Definition apply (l : Listeners) (o : op) : Listeners :=
  match o with
  | On n cb => on n cb l
  | Off n cb => off n cb l
  | Cleanup => cleanup l
  end.

(** The listeners after a history of registrations, starting from a new
    event manager. *)
Definition after (history : list op) : Listeners := foldl apply new history.

(** Every listener set is duplicate-free. *)
Definition wf (l : Listeners) : Prop :=
  ∀ n callbacks, l !! n = Some callbacks → NoDup callbacks.

Lemma on_lookup n cb l :
  on n cb l !! n = Some (JSSet.add cb (default [] (l !! n))).
Proof.
  unfold on. destruct (l !! n) as [cs|] eqn:E.
  - rewrite E. by rewrite lookup_insert_eq.
  - rewrite lookup_insert_eq. by rewrite lookup_insert_eq.
Qed.

Lemma on_lookup_ne n m cb l : n ≠ m → on n cb l !! m = l !! m.
Proof.
  intros Hne. unfold on. destruct (l !! n) as [cs|] eqn:E.
  - rewrite E. by rewrite lookup_insert_ne.
  - rewrite lookup_insert_eq. by rewrite !lookup_insert_ne.
Qed.

Lemma off_lookup n cb l :
  off n cb l !! n = JSSet.delete cb <$> l !! n.
Proof.
  unfold off. destruct (l !! n) as [cs|] eqn:E; [|by rewrite E].
  by rewrite lookup_insert_eq.
Qed.

Lemma off_lookup_ne n m cb l : n ≠ m → off n cb l !! m = l !! m.
Proof.
  intros Hne. unfold off. destruct (l !! n) as [cs|]; [|done].
  by rewrite lookup_insert_ne.
Qed.

Lemma wf_apply l o : wf l → wf (apply l o).
Proof.
  intros Hl. destruct o as [n cb|n cb|]; simpl; intros m cs Hm.
  - destruct (decide (n = m)) as [<-|Hne].
    + rewrite on_lookup in Hm. injection Hm as <-.
      apply JSSet.add_NoDup. destruct (l !! n) eqn:E; simpl; [|constructor].
      by eapply Hl.
    + rewrite on_lookup_ne in Hm by done. by eapply Hl.
  - destruct (decide (n = m)) as [<-|Hne].
    + rewrite off_lookup in Hm. destruct (l !! n) eqn:E; [|done].
      injection Hm as <-. apply JSSet.delete_NoDup. by eapply Hl.
    + rewrite off_lookup_ne in Hm by done. by eapply Hl.
  - done.
Qed.

Lemma wf_after history : wf (after history).
Proof.
  unfold after.
  assert (H : ∀ l, wf l → wf (foldl apply l history)).
  { induction history as [|o h IH]; intros l Hl; simpl; [done|].
    apply IH. by apply wf_apply. }
  apply H. intros n cs Hn. done.
Qed.

Lemma on_idempotent n cb l : on n cb (on n cb l) = on n cb l.
Proof.
  apply map_eq. intros m. destruct (decide (n = m)) as [<-|Hne].
  - rewrite !on_lookup. simpl. f_equal. apply JSSet.add_has.
    apply JSSet.elem_of_add. by left.
  - by rewrite !on_lookup_ne.
Qed.

Lemma count_absent (cb : callback) (cs : list callback) :
  cb ∉ cs → filter (λ c, c = cb) cs = [].
Proof.
  induction cs as [|c cs IH]; intros Hn; [done|].
  apply not_elem_of_cons in Hn as [Hne Hn].
  rewrite filter_cons_False by (intros ->; done). by apply IH.
Qed.

Lemma count_add_NoDup (cb : callback) (cs : list callback) :
  NoDup cs → length (filter (λ c, c = cb) (JSSet.add cb cs)) = 1.
Proof.
  intros Hnd. unfold JSSet.add, JSSet.has. case_bool_decide as Hin.
  - induction Hnd as [|c cs Hc Hnd IH]; [by apply elem_of_nil in Hin|].
    destruct (decide (c = cb)) as [->|Hne].
    + rewrite filter_cons_True by done. simpl. by rewrite count_absent.
    + rewrite filter_cons_False by done. apply IH.
      apply elem_of_cons in Hin as [->|Hin]; done.
  - rewrite filter_app, length_app. rewrite filter_cons_True by done. simpl.
    by rewrite count_absent.
Qed.

Lemma count_delete (cb : callback) (cs : list callback) :
  length (filter (λ c, c = cb) (JSSet.delete cb cs)) = 0.
Proof.
  rewrite count_absent; [done|].
  intros [Hy _]%JSSet.elem_of_delete. done.
Qed.

Lemma invocations_lookup {Data} (raises : callback → Data → bool)
    cb n d l :
  invocations raises cb n d l
  = length (filter (λ c, c = cb) (default [] (l !! n))).
Proof.
  unfold invocations, emit. destruct (l !! n) as [cs|]; [|done]. simpl.
  induction cs as [|c cs IH]; [done|].
  rewrite fmap_cons. destruct (decide (c = cb)) as [->|Hne].
  - rewrite !filter_cons_True by done. simpl. by rewrite IH.
  - by rewrite !filter_cons_False by done.
Qed.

----------------------------------------

▸ **ASSIGNMENT**:
Your response must contain all of the records, copied exactly.

▸ **REPLY TO THE TASK**:
Definition apply (l : Listeners) (o : op) : Listeners :=
  match o with
  | On n cb => on n cb l
  | Off n cb => off n cb l
  | Cleanup => cleanup l
  end.

(** The listeners after a history of registrations, starting from a new
    event manager. *)
Definition after (history : list op) : Listeners := foldl apply new history.

(** Every listener set is duplicate-free. *)
Definition wf (l : Listeners) : Prop :=
  ∀ n callbacks, l !! n = Some callbacks → NoDup callbacks.

Lemma on_lookup n cb l :
  on n cb l !! n = Some (JSSet.add cb (default [] (l !! n))).
Proof.
  unfold on. destruct (l !! n) as [cs|] eqn:E.
  - rewrite E. by rewrite lookup_insert_eq.
  - rewrite lookup_insert_eq. by rewrite lookup_insert_eq.
Qed.

Lemma on_lookup_ne n m cb l : n ≠ m → on n cb l !! m = l !! m.
Proof.
  intros Hne. unfold on. destruct (l !! n) as [cs|] eqn:E.
  - rewrite E. by rewrite lookup_insert_ne.
  - rewrite lookup_insert_eq. by rewrite !lookup_insert_ne.
Qed.

Lemma off_lookup n cb l :
  off n cb l !! n = JSSet.delete cb <$> l !! n.
Proof.
  unfold off. destruct (l !! n) as [cs|] eqn:E; [|by rewrite E].
  by rewrite lookup_insert_eq.
Qed.

Lemma off_lookup_ne n m cb l : n ≠ m → off n cb l !! m = l !! m.
Proof.
  intros Hne. unfold off. destruct (l !! n) as [cs|]; [|done].
  by rewrite lookup_insert_ne.
Qed.

Lemma wf_apply l o : wf l → wf (apply l o).
Proof.
  intros Hl. destruct o as [n cb|n cb|]; simpl; intros m cs Hm.
  - destruct (decide (n = m)) as [<-|Hne].
    + rewrite on_lookup in Hm. injection Hm as <-.
      apply JSSet.add_NoDup. destruct (l !! n) eqn:E; simpl; [|constructor].
      by eapply Hl.
    + rewrite on_lookup_ne in Hm by done. by eapply Hl.
  - destruct (decide (n = m)) as [<-|Hne].
    + rewrite off_lookup in Hm. destruct (l !! n) eqn:E; [|done].
      injection Hm as <-. apply JSSet.delete_NoDup. by eapply Hl.
    + rewrite off_lookup_ne in Hm by done. by eapply Hl.
  - done.
Qed.

Lemma wf_after history : wf (after history).
Proof.
  unfold after.
  assert (H : ∀ l, wf l → wf (foldl apply l history)).
  { induction history as [|o h IH]; intros l Hl; simpl; [done|].
    apply IH. by apply wf_apply. }
  apply H. intros n cs Hn. done.
Qed.

Lemma on_idempotent n cb l : on n cb (on n cb l) = on n cb l.
Proof.
  apply map_eq. intros m. destruct (decide (n = m)) as [<-|Hne].
  - rewrite !on_lookup. simpl. f_equal. apply JSSet.add_has.
    apply JSSet.elem_of_add. by left.
  - by rewrite !on_lookup_ne.
Qed.

Lemma count_absent (cb : callback) (cs : list callback) :
  cb ∉ cs → filter (λ c, c = cb) cs = [].
Proof.
  induction cs as [|c cs IH]; intros Hn; [done|].
  apply not_elem_of_cons in Hn as [Hne Hn].
  rewrite filter_cons_False by (intros ->; done). by apply IH.
Qed.

Lemma count_add_NoDup (cb : callback) (cs : list callback) :
  NoDup cs → length (filter (λ c, c = cb) (JSSet.add cb cs)) = 1.
Proof.
  intros Hnd. unfold JSSet.add, JSSet.has. case_bool_decide as Hin.
  - induction Hnd as [|c cs Hc Hnd IH]; [by apply elem_of_nil in Hin|].
    destruct (decide (c = cb)) as [->|Hne].
    + rewrite filter_cons_True by done. simpl. by rewrite count_absent.
    + rewrite filter_cons_False by done. apply IH.
      apply elem_of_cons in Hin as [->|Hin]; done.
  - rewrite filter_app, length_app. rewrite filter_cons_True by done. simpl.
    by rewrite count_absent.
Qed.

Lemma count_delete (cb : callback) (cs : list callback) :
  length (filter (λ c, c = cb) (JSSet.delete cb cs)) = 0.
Proof.
  rewrite count_absent; [done|].
  intros [Hy _]%JSSet.elem_of_delete. done.
Qed.

Lemma invocations_lookup {Data} (raises : callback → Data → bool)
    cb n d l :
  invocations raises cb n d l
  = length (filter (λ c, c = cb) (default [] (l !! n))).
Proof.
  unfold invocations, emit. destruct (l !! n) as [cs|]; [|done]. simpl.
  induction cs as [|c cs IH]; [done|].
  rewrite fmap_cons. destruct (decide (c = cb)) as [->|Hne].
  - rewrite !filter_cons_True by done. simpl. by rewrite IH.
  - by rewrite !filter_cons_False by done.
Qed.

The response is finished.